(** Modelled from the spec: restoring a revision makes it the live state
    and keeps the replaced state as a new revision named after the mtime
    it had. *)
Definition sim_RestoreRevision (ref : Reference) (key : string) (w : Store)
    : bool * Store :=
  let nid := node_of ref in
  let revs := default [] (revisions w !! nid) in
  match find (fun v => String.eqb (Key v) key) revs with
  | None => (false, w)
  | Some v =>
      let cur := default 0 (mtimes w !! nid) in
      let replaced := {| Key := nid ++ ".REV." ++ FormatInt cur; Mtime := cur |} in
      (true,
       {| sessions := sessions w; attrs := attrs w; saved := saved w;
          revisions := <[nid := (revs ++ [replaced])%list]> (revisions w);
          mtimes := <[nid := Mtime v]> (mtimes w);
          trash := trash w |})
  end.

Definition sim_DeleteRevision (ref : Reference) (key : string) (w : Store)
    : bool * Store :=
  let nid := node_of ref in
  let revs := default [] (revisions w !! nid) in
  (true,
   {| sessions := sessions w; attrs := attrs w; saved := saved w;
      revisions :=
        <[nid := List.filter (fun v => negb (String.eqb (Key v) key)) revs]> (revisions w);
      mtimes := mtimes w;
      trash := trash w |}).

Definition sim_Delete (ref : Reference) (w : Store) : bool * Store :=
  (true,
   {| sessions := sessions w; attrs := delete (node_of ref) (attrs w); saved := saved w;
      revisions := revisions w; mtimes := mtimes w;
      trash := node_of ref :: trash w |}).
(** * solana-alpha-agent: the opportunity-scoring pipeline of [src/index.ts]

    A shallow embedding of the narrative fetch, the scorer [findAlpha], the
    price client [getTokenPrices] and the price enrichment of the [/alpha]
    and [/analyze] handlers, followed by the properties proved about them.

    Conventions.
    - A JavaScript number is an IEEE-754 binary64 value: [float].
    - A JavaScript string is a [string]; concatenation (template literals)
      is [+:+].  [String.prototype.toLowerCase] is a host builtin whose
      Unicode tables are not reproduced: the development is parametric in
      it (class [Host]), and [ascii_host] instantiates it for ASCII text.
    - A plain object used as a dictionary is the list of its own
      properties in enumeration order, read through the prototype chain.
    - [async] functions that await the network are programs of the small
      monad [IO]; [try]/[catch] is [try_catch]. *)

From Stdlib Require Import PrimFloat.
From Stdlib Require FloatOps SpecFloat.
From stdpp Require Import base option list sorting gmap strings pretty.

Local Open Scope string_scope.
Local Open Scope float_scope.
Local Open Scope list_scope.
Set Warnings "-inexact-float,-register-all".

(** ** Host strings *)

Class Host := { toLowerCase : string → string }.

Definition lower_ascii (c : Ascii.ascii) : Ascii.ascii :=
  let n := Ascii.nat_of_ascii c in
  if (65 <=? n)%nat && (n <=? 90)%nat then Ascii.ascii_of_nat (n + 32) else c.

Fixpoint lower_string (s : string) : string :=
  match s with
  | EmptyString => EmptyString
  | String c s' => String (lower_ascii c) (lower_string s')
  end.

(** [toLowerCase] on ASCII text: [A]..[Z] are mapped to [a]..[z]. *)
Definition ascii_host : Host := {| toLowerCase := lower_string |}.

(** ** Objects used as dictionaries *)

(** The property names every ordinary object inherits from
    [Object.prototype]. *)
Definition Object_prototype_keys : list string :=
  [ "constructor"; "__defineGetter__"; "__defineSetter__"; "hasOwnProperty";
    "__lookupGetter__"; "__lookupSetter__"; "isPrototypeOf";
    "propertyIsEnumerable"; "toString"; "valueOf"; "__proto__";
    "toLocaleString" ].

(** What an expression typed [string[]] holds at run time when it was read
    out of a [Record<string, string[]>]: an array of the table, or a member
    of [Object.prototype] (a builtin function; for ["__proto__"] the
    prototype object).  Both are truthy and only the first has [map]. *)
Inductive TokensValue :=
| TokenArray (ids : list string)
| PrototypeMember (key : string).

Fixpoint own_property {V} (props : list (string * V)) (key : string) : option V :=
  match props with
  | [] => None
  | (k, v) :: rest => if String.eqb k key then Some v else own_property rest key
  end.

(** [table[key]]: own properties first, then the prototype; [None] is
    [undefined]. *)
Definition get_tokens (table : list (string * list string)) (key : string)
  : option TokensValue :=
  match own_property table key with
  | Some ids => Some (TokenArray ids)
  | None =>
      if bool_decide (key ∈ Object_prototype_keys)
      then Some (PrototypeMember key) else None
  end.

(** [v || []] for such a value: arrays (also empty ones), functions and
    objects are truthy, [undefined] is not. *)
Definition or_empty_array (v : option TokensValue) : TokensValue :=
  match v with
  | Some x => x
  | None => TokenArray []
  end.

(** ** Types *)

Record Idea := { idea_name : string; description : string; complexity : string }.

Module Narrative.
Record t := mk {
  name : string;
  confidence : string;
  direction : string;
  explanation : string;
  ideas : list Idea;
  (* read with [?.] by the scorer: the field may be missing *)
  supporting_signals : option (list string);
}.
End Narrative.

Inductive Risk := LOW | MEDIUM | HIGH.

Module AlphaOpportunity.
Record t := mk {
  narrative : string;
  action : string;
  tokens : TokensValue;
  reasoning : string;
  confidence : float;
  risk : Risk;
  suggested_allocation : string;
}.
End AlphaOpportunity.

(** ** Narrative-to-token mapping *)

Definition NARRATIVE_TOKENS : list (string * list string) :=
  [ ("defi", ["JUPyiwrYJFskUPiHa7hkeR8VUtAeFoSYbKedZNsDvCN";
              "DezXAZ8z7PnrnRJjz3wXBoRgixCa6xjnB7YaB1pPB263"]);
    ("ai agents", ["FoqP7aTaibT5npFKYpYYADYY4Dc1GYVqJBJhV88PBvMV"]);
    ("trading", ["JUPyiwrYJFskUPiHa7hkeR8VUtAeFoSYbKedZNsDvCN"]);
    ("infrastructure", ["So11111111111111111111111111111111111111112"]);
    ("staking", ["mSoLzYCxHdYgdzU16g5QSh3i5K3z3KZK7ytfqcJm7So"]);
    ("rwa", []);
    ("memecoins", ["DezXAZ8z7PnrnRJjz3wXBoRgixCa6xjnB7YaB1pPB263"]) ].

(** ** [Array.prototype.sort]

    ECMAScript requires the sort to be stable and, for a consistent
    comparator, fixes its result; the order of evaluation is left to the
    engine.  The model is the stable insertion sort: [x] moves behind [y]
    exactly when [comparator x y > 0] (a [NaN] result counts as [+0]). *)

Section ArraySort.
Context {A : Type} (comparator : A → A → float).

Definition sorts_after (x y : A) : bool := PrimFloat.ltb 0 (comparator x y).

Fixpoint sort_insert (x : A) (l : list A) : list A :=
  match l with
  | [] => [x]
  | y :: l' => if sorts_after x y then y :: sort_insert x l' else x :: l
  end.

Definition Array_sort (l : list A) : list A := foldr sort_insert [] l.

---

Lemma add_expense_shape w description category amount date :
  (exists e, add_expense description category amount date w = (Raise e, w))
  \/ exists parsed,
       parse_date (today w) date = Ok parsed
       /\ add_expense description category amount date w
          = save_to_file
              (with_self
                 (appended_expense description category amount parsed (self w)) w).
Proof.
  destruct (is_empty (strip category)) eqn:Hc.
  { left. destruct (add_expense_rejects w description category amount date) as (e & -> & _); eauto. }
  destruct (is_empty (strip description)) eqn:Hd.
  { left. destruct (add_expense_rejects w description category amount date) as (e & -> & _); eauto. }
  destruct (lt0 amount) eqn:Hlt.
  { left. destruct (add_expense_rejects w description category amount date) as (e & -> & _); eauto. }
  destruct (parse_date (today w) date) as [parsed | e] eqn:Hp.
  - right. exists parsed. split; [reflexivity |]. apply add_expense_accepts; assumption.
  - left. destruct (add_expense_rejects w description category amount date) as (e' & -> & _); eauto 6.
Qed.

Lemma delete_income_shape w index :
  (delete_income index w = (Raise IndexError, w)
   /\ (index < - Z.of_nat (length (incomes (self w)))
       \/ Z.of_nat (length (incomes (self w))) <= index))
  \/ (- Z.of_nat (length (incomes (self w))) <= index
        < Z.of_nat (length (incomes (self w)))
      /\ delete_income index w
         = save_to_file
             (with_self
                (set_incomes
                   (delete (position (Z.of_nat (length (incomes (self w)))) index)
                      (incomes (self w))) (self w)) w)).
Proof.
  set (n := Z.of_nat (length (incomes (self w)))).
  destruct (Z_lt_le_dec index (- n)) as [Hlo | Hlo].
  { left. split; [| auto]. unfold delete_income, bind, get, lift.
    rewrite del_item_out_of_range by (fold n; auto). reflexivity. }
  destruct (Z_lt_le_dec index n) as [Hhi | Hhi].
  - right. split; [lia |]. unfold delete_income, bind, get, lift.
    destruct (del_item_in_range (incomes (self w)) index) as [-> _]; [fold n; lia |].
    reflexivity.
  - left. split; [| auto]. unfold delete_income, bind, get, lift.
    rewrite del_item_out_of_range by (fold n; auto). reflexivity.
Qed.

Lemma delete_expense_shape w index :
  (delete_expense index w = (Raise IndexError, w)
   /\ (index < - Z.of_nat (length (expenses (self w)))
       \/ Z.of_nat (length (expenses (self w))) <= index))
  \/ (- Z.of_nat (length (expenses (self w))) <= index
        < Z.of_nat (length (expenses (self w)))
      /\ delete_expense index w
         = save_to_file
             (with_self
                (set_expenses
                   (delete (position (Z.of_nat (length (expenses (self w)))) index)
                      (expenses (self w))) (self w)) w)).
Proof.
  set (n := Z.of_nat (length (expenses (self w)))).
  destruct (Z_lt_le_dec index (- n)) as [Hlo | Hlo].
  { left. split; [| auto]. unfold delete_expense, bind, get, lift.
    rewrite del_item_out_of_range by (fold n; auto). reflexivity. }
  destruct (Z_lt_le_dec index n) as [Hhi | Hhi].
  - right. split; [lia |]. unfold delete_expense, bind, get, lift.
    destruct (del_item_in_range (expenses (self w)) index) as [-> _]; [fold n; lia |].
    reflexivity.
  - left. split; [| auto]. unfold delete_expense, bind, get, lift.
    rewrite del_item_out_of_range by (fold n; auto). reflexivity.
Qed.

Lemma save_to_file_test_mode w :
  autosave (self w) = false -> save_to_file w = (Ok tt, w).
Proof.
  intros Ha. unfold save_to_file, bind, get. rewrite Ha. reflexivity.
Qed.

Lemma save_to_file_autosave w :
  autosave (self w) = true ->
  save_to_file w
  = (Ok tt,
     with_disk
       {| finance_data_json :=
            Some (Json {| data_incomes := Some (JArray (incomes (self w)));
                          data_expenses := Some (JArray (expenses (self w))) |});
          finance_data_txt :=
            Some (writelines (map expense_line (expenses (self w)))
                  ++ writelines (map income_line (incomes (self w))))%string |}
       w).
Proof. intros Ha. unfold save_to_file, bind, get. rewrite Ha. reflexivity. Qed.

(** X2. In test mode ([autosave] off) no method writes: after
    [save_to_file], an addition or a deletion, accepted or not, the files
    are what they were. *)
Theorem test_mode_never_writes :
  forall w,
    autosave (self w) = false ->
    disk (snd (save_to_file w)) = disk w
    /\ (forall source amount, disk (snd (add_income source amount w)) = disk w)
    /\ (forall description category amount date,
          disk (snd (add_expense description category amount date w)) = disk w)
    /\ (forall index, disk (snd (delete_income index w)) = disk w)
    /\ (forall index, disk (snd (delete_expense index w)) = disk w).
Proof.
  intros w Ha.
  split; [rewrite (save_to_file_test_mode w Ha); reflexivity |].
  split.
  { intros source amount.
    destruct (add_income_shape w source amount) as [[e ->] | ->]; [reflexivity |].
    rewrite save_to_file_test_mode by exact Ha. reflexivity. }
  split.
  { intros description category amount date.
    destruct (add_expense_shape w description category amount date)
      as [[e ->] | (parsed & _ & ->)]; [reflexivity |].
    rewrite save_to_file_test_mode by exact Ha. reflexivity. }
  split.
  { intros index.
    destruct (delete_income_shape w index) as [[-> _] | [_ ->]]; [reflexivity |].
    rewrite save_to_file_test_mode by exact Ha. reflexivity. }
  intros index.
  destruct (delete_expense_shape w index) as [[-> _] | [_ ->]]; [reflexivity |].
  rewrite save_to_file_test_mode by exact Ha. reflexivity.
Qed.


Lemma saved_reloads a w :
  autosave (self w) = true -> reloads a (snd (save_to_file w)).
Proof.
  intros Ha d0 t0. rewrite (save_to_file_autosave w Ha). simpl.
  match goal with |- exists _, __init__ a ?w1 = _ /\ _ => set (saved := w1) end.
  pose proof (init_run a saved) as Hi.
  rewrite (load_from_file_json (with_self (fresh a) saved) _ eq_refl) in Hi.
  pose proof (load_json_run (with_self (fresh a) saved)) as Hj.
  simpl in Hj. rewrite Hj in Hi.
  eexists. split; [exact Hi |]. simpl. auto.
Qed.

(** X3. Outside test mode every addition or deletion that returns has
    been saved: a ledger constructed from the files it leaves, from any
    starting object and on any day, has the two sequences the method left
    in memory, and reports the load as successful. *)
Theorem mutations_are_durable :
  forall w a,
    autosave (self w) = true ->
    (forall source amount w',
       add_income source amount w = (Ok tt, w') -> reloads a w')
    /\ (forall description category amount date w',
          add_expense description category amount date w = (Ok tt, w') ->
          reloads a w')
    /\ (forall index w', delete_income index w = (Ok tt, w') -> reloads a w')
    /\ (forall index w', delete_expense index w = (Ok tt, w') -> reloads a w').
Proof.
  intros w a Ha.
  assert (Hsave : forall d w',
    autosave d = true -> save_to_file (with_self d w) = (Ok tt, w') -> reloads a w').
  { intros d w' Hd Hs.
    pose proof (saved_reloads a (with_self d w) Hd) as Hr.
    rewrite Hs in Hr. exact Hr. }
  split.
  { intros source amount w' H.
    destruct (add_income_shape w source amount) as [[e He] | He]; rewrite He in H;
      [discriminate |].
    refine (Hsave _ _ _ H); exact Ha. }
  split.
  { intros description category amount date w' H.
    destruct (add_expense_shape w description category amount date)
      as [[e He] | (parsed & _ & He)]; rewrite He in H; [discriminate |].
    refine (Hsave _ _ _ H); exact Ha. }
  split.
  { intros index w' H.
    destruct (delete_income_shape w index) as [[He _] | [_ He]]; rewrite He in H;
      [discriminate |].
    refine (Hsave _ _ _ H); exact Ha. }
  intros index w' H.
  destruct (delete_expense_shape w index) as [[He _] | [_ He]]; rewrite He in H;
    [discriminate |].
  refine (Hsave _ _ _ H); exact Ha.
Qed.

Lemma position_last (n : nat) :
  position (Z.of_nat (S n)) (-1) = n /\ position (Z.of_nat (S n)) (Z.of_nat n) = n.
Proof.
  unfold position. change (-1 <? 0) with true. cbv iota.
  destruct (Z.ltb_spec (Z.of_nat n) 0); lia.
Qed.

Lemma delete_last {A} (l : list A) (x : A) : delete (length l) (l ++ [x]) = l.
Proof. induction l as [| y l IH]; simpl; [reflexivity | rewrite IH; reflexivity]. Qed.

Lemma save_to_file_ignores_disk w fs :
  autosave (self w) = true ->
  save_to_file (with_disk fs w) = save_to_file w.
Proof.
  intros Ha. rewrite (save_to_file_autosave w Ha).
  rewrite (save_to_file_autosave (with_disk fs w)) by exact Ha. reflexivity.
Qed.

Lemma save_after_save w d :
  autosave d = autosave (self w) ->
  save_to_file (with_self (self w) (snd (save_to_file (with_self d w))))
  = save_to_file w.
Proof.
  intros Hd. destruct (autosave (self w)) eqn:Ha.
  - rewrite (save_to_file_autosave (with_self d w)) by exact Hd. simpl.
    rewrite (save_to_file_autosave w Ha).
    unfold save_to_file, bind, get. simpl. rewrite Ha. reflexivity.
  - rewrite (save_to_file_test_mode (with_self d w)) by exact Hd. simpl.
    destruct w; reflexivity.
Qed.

■ Exercise description
Transcribe, exactly and without additions, the lines of the records above, beginning with the line that contains "simpl in Hj. rewrite Hj in Hi." and ending with the line that contains "index w', delete_expense", both included.

■ Exercise response
  simpl in Hj. rewrite Hj in Hi.
  eexists. split; [exact Hi |]. simpl. auto.
Qed.

(** X3. Outside test mode every addition or deletion that returns has
    been saved: a ledger constructed from the files it leaves, from any
    starting object and on any day, has the two sequences the method left
    in memory, and reports the load as successful. *)
Theorem mutations_are_durable :
  forall w a,
    autosave (self w) = true ->
    (forall source amount w',
       add_income source amount w = (Ok tt, w') -> reloads a w')
    /\ (forall description category amount date w',
          add_expense description category amount date w = (Ok tt, w') ->
          reloads a w')
    /\ (forall index w', delete_income index w = (Ok tt, w') -> reloads a w')
    /\ (forall index w', delete_expense index w = (Ok tt, w') -> reloads a w').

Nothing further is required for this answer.